(* ===== verification/OperatorEnvironment.v ===== *)
(** * The operator environment

    The model of [crates/proof-kernel/src/operator/environment.rs]: the clocks, random
    bytes and identifiers that operator code takes from outside, as a record of calls on
    a state of their own, and the deterministic [RecordingOperatorControlEnvironment]
    that the tests of the other crates run on.

    [EnvironmentLaws] is what a client may rely on: a filled buffer has the requested
    length.  The recording environment satisfies it ([recording_laws]), because its loop
    over hash blocks ends with a full buffer ([fill_blocks_full]). *)

From S2P Require Import Prelude RustStr Externals.
From stdpp Require Import options.

Inductive OperatorRandomPurpose : Type :=
| ChallengeNonce | SessionToken_ | CursorKey | LeaseToken_ | DispatchToken_ | UuidEntropy.

Inductive OperatorEnvironmentError : Type := ClockUnavailable | EntropyUnavailable.

(** The derived [Display]. *)
Definition environment_error_text (e : OperatorEnvironmentError) : string :=
  match e with
  | ClockUnavailable => "clock unavailable"
  | EntropyUnavailable => "entropy unavailable"
  end.

(** [fill_random(purpose, output)] returns the bytes it writes to [output]; its second
    argument is the length of [output]. *)
Record OperatorControlEnvironment (C : Type) := {
  env_trusted_utc_now : call C OperatorEnvironmentError DateTime;
  env_monotonic_millis : call C OperatorEnvironmentError N;
  env_fill_random : OperatorRandomPurpose → nat → call C OperatorEnvironmentError string;
  env_new_uuid_v7 : call C OperatorEnvironmentError Uuid;
}.

Arguments env_trusted_utc_now {C}.
Arguments env_monotonic_millis {C}.
Arguments env_fill_random {C}.
Arguments env_new_uuid_v7 {C}.

Class EnvironmentLaws {C} (environment : OperatorControlEnvironment C) : Prop := {
  env_fill_length purpose n c bytes c' :
    env_fill_random environment purpose n c = (Ok bytes, c') → String.length bytes = n;
}.

(** ** The recording environment *)

Definition purpose_byte (p : OperatorRandomPurpose) : ascii :=
  match p with
  | ChallengeNonce => "000" | SessionToken_ => "001" | CursorKey => "002"
  | LeaseToken_ => "003" | DispatchToken_ => "004" | UuidEntropy => "005"
  end.

(** The [n] low bytes of a number, the highest first. *)
Fixpoint be_bytes (n : nat) (value : N) : string :=
  match n with
  | O => EmptyString
  | S n' => be_bytes n' (value / 256) +:+ String (ascii_of_N (value mod 256)) EmptyString
  end.

(** [Uuid::from_bytes] *)
Fixpoint from_be_bytes (acc : N) (s : string) : N :=
  match s with
  | EmptyString => acc
  | String c s' => from_be_bytes (256 * acc + N_of_ascii c) s'
  end.

(** [bytes[i] = (bytes[i] & mask) | bits] *)
Fixpoint set_bits (i : nat) (mask bits : N) (s : string) : string :=
  match s, i with
  | EmptyString, _ => EmptyString
  | String c s', O => String (ascii_of_N (N.lor (N.land (N_of_ascii c) mask) bits)) s'
  | String c s', S i' => String c (set_bits i' mask bits s')
  end.

Record RecordingState := {
  rc_utc : DateTime;
  rc_monotonic : N;
  rc_stream : N;
  rc_calls : list OperatorRandomPurpose;
}.

Section recording.
Context (sha256 : string → string) (seed : string).

Notation recording := (call RecordingState OperatorEnvironmentError).

Definition recording_new (utc : DateTime) : RecordingState :=
  {| rc_utc := utc; rc_monotonic := 0; rc_stream := 0; rc_calls := [] |}.

Definition set_utc (utc : DateTime) (s : RecordingState) : RecordingState :=
  {| rc_utc := utc; rc_monotonic := rc_monotonic s; rc_stream := rc_stream s;
     rc_calls := rc_calls s |}.

Definition advance_monotonic (millis : N) : recording () := λ s,
  match checked_add u64_max (rc_monotonic s) millis with
  | Some monotonic =>
      (Ok (), {| rc_utc := rc_utc s; rc_monotonic := monotonic; rc_stream := rc_stream s;
                 rc_calls := rc_calls s |})
  | None => (Err ClockUnavailable, s)
  end.

(** One block of the loop: the hash of seed, purpose and stream position. *)
Definition next_block (purpose : OperatorRandomPurpose) : recording string := λ s,
  let block := sha256 ("Proof-Operator-Recording-Entropy-v1" +:+ String "000" EmptyString
                       +:+ seed +:+ String (purpose_byte purpose) EmptyString
                       +:+ be_bytes 8 (rc_stream s)) in
  match checked_add u64_max (rc_stream s) 1 with
  | Some stream =>
      (Ok block, {| rc_utc := rc_utc s; rc_monotonic := rc_monotonic s; rc_stream := stream;
                    rc_calls := rc_calls s |})
  | None => (Err EntropyUnavailable, s)
  end.

(** [while offset < output.len()]: each block fills a part of what is left, at least one
    byte, so the number of bytes bounds the iterations. *)
Fixpoint fill_blocks (fuel remaining : nat) (purpose : OperatorRandomPurpose)
    : recording string :=
  match remaining, fuel with
  | O, _ => ret EmptyString
  | _, O => λ s, (Panic, s)
  | _, S fuel' =>
      let! block := next_block purpose in
      let count := remaining `min` String.length block in
      let! rest := fill_blocks fuel' (remaining - count) purpose in
      ret (String.substring 0 count block +:+ rest)
  end.

Definition recording_fill_random (purpose : OperatorRandomPurpose) (n : nat)
    : recording string := λ s,
  fill_blocks n n purpose
    {| rc_utc := rc_utc s; rc_monotonic := rc_monotonic s; rc_stream := rc_stream s;
       rc_calls := rc_calls s ++ [purpose] |}.

Definition recording_new_uuid_v7 : recording Uuid :=
  let! now := (λ s, (Ok (rc_utc s), s)) in
  let millis := (now / 1000000)%Z in
  stop ClockUnavailable when (millis <? 0)%Z;
  let! entropy := recording_fill_random UuidEntropy 10 in
  let bytes := be_bytes 6 (Z.to_N millis mod 2 ^ 64) +:+ entropy in
  ret (from_be_bytes 0 (set_bits 8 63 128 (set_bits 6 15 112 bytes))).

Definition RecordingOperatorControlEnvironment : OperatorControlEnvironment RecordingState :=
  {| env_trusted_utc_now := λ s, (Ok (rc_utc s), s);
     env_monotonic_millis := λ s, (Ok (rc_monotonic s), s);
     env_fill_random := recording_fill_random;
     env_new_uuid_v7 := recording_new_uuid_v7 |}.

(** ** The loop fills the buffer *)

Hypothesis sha256_length : ∀ m, String.length (sha256 m) = 32.

Lemma substring_length n s : n ≤ String.length s → String.length (String.substring 0 n s) = n.
Proof.
  revert s. induction n as [|n IH]; intros [|c s] L; cbn in *; try lia.
  by rewrite IH by lia.
Qed.

Lemma length_app s t : String.length (s +:+ t) = String.length s + String.length t.
Proof. induction s as [|c s IH]; cbn; [done|]. by rewrite IH. Qed.

(** The outcome of the loop: a full buffer and one position of the stream per block, or
    the end of the stream. *)
Lemma fill_blocks_full purpose fuel n s :
  n ≤ fuel →
  let blocks := N.of_nat ((n + 31) / 32) in
  match fill_blocks fuel n purpose s with
  | (Ok bytes, s') => String.length bytes = n ∧ rc_stream s' = (rc_stream s + blocks)%N
                      ∧ rc_utc s' = rc_utc s ∧ rc_calls s' = rc_calls s
                      ∧ (rc_stream s ≤ u64_max → rc_stream s' ≤ u64_max)%N
  | (Err e, _) => e = EntropyUnavailable ∧ (u64_max < rc_stream s + blocks)%N
  | (Panic, _) => False
  end.
Proof using sha256_length.
  cbv zeta. revert n s. induction fuel as [|fuel IH]; intros [|n] s F; cbn [fill_blocks]; try lia.
  1-2: cbn; split_and!; try done; lia.
  unfold cbind, next_block.
  destruct (checked_add u64_max (rc_stream s) 1) as [stream|] eqn:A; cycle 1.
  { split; [done|]. assert (1 ≤ (S n + 31) / 32) by (apply Nat.div_le_lower_bound; lia).
    unfold checked_add in A. case_bool_decide; [done|]. lia. }
  apply checked_add_Some in A as [-> A]. rewrite sha256_length.
  set (count := S n `min` 32).
  assert (C : (S n + 31) / 32 = S ((S n - count + 31) / 32)).
  { unfold count. destruct (Nat.le_ge_cases (S n) 32) as [L|L].
    - rewrite Nat.min_l by done. replace (S n - S n + 31) with 31 by lia.
      change (31 / 32) with 0. symmetry. apply (Nat.div_unique _ _ 1 (S n - 1)); lia.
    - rewrite Nat.min_r by done. replace (S n + 31) with (S n - 32 + 31 + 1 * 32) by lia.
      rewrite Nat.div_add by lia. lia. }
  match goal with |- context [fill_blocks fuel _ _ ?s'] => specialize (IH (S n - count) s') end.
  cbn [rc_stream] in IH. rewrite C, Nat2N.inj_succ.
  destruct (fill_blocks _ _ _ _) as [[rest|e|] s']; cbn [ret].
  - destruct IH as (L & -> & U & K & M); [lia|]. split_and!; [|lia|done..|intros _; by apply M].
    rewrite length_app, substring_length, L by (rewrite sha256_length; lia). lia.
  - destruct IH as [-> L]; [lia|]. split; [done|lia].
  - apply IH. lia.
Qed.

#[export] Instance recording_laws : EnvironmentLaws RecordingOperatorControlEnvironment.
Proof using sha256_length.
  split. intros purpose n s bytes s'. cbn. unfold recording_fill_random. intros E.
  match type of E with fill_blocks _ _ _ ?s0 = _ =>
    pose proof (fill_blocks_full purpose n n s0 (le_n n)) as F end.
  cbv zeta in F. rewrite E in F. apply F.
Qed.

(** Filling a buffer terminates.  Each turn of the loop takes one block of 32 bytes,
    so that the bound on the turns, the length of the buffer, is never reached: the call
    returns a full buffer after as many positions of the stream as the buffer has
    blocks, and records its purpose, or, if the 64-bit position would overflow, the
    error. *)
Theorem recording_fill_terminates (purpose : OperatorRandomPurpose) (n : nat)
    (s : RecordingState) (W : (rc_stream s ≤ u64_max)%N) :
  let blocks := N.of_nat ((n + 31) / 32) in
  if (rc_stream s + blocks <=? u64_max)%N
  then ∃ bytes s', recording_fill_random purpose n s = (Ok bytes, s')
       ∧ String.length bytes = n ∧ rc_stream s' = (rc_stream s + blocks)%N
       ∧ rc_calls s' = rc_calls s ++ [purpose]
  else (recording_fill_random purpose n s).1 = Err EntropyUnavailable.
Proof using sha256_length.
  intros blocks. unfold recording_fill_random.
  match goal with |- context [fill_blocks n n purpose ?s0] =>
    pose proof (fill_blocks_full purpose n n s0 (le_n n)) as F end.
  cbv zeta in F. cbn [rc_stream rc_calls rc_utc] in F. fold blocks in F.
  destruct (fill_blocks _ _ _ _) as [[bytes|e|] s'].
  - destruct F as (L & E & _ & K & M). rewrite (proj2 (N.leb_le _ _)) by (rewrite <- E; auto).
    by exists bytes, s'.
  - destruct F as [-> L]. by rewrite (proj2 (N.leb_gt _ _)) by done.
  - done.
Qed.

(** ** The layout of an identifier *)

Lemma be_bytes_length n value : String.length (be_bytes n value) = n.
Proof. revert value. induction n as [|n IH]; intros v; cbn; [done|]. rewrite length_app, IH. cbn. lia. Qed.

Lemma from_be_bytes_app acc s t : from_be_bytes acc (s +:+ t) = from_be_bytes (from_be_bytes acc s) t.
Proof. revert acc. induction s as [|c s IH]; intros acc; cbn; [done|apply IH]. Qed.

Lemma from_be_bytes_be n value : from_be_bytes 0 (be_bytes n value) = (value mod 256 ^ N.of_nat n)%N.
Proof.
  revert value. induction n as [|n IH]; intros v; [by rewrite N.mod_1_r|].
  cbn [be_bytes]. rewrite from_be_bytes_app, IH. cbn [from_be_bytes].
  rewrite N_ascii_embedding by (by apply N.mod_lt).
  rewrite Nat2N.inj_succ, N.pow_succ_r', (N.Div0.mod_mul_r v 256). lia.
Qed.

Lemma set_bits_app i mask bits s t :
  set_bits (String.length s + i) mask bits (s +:+ t) = s +:+ set_bits i mask bits t.
Proof. induction s as [|c s IH]; [done|]. cbn. by rewrite IH. Qed.

(** The byte with the version, and the byte with the variant. *)
Lemma version_byte (c : ascii) :
  N_of_ascii (ascii_of_N (N.lor (N.land (N_of_ascii c) 15) 112)) = (112 + N_of_ascii c mod 16)%N.
Proof. by destruct c as [[] [] [] [] [] [] [] []]. Qed.
Lemma variant_byte (c : ascii) :
  N_of_ascii (ascii_of_N (N.lor (N.land (N_of_ascii c) 63) 128)) = (128 + N_of_ascii c mod 64)%N.
Proof. by destruct c as [[] [] [] [] [] [] [] []]. Qed.

Lemma from_be_bytes_bound s acc :
  ∃ r, from_be_bytes acc s = (acc * 256 ^ N.of_nat (String.length s) + r)%N
       ∧ (r < 256 ^ N.of_nat (String.length s))%N.
Proof.
  revert acc. induction s as [|c s IH]; intros acc; cbn [from_be_bytes String.length].
  - exists 0%N. cbn. lia.
  - destruct (IH (256 * acc + N_of_ascii c)%N) as (r & -> & L).
    exists (N_of_ascii c * 256 ^ N.of_nat (String.length s) + r)%N.
    rewrite Nat2N.inj_succ, N.pow_succ_r'.
    assert (N_of_ascii c < 256)%N by by destruct c as [[] [] [] [] [] [] [] []].
    set (p := (256 ^ N.of_nat (String.length s))%N) in *. nia.
Qed.

(** A new identifier has the layout of version 7: 48 bits of milliseconds, the version,
    12 bits, the variant and 62 bits. *)
Lemma recording_uuid_layout s id s' :
  recording_new_uuid_v7 s = (Ok id, s') →
  ∃ a b, (a < 2 ^ 12)%N ∧ (b < 2 ^ 62)%N ∧ (0 <= rc_utc s / 1000000)%Z
    ∧ id = (((Z.to_N (rc_utc s / 1000000) mod 2 ^ 64) mod 2 ^ 48) * 2 ^ 80
            + 7 * 2 ^ 76 + a * 2 ^ 64 + 2 * 2 ^ 62 + b)%N.
Proof using sha256_length.
  unfold recording_new_uuid_v7, recording_fill_random, cbind at 1.
  destruct (rc_utc s / 1000000 <? 0)%Z eqn:Z0; [discriminate|]. apply Z.ltb_ge in Z0.
  unfold cbind.
  match goal with |- context [fill_blocks 10 10 UuidEntropy ?s0] =>
    pose proof (fill_blocks_full UuidEntropy 10 10 s0 (le_n 10)) as F;
    destruct (fill_blocks 10 10 UuidEntropy s0) as [[e|e|] s1]; [|discriminate..] end.
  destruct F as (L & _). unfold ret. intros E.
  match type of E with (Ok ?x, _) = _ => assert (id = x) as -> by congruence end. clear E.
  set (t := (Z.to_N (rc_utc s / 1000000) mod 2 ^ 64)%N).
  pose proof (be_bytes_length 6 t) as L6.
  assert (set_bits 8 63 128 (set_bits 6 15 112 (be_bytes 6 t +:+ e))
          = be_bytes 6 t +:+ set_bits 2 63 128 (set_bits 0 15 112 e)) as ->.
  { rewrite <- (set_bits_app 2), <- (set_bits_app 0), L6. done. }
  rewrite from_be_bytes_app, from_be_bytes_be. change (256 ^ N.of_nat 6)%N with (2 ^ 48)%N.
  destruct e as [|c0 [|c1 [|c2 e]]]; try discriminate L.
  cbn [set_bits from_be_bytes]. rewrite version_byte, variant_byte.
  match goal with |- context [from_be_bytes ?acc e] =>
    destruct (from_be_bytes_bound e acc) as (r & -> & Lr) end.
  injection L as L. rewrite L in *. change (256 ^ N.of_nat 7)%N with 72057594037927936%N in *.
  exists ((N_of_ascii c0 mod 16) * 256 + N_of_ascii c1)%N,
    ((N_of_ascii c2 mod 64) * 72057594037927936 + r)%N.
  assert (N_of_ascii c1 < 256)%N by by destruct c1 as [[] [] [] [] [] [] [] []].
  assert (N_of_ascii c0 mod 16 < 16)%N by by apply N.mod_lt.
  assert (N_of_ascii c2 mod 64 < 64)%N by by apply N.mod_lt.
  change (2 ^ 12)%N with 4096%N. change (2 ^ 62)%N with 4611686018427387904%N.
  change (2 ^ 80)%N with (65536 * 256 * 72057594037927936)%N.
  change (2 ^ 76)%N with (4096 * 256 * 72057594037927936)%N.
  change (2 ^ 64)%N with (256 * 72057594037927936)%N.
  split_and!; try lia.
Qed.

End recording.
- - - -
• [WORK ITEM]: Could you write out, exactly as they stand, only the lines above that begin at the line with "set (t := (Z.to_N" and stop after the line with "assert (N_of_ascii c0"?

• [YOUR SOLUTION]:
  set (t := (Z.to_N (rc_utc s / 1000000) mod 2 ^ 64)%N).
  pose proof (be_bytes_length 6 t) as L6.
  assert (set_bits 8 63 128 (set_bits 6 15 112 (be_bytes 6 t +:+ e))
          = be_bytes 6 t +:+ set_bits 2 63 128 (set_bits 0 15 112 e)) as ->.
  { rewrite <- (set_bits_app 2), <- (set_bits_app 0), L6. done. }
  rewrite from_be_bytes_app, from_be_bytes_be. change (256 ^ N.of_nat 6)%N with (2 ^ 48)%N.
  destruct e as [|c0 [|c1 [|c2 e]]]; try discriminate L.
  cbn [set_bits from_be_bytes]. rewrite version_byte, variant_byte.
  match goal with |- context [from_be_bytes ?acc e] =>
    destruct (from_be_bytes_bound e acc) as (r & -> & Lr) end.
  injection L as L. rewrite L in *. change (256 ^ N.of_nat 7)%N with 72057594037927936%N in *.
  exists ((N_of_ascii c0 mod 16) * 256 + N_of_ascii c1)%N,
    ((N_of_ascii c2 mod 64) * 72057594037927936 + r)%N.
  assert (N_of_ascii c1 < 256)%N by by destruct c1 as [[] [] [] [] [] [] [] []].
  assert (N_of_ascii c0 mod 16 < 16)%N by by apply N.mod_lt.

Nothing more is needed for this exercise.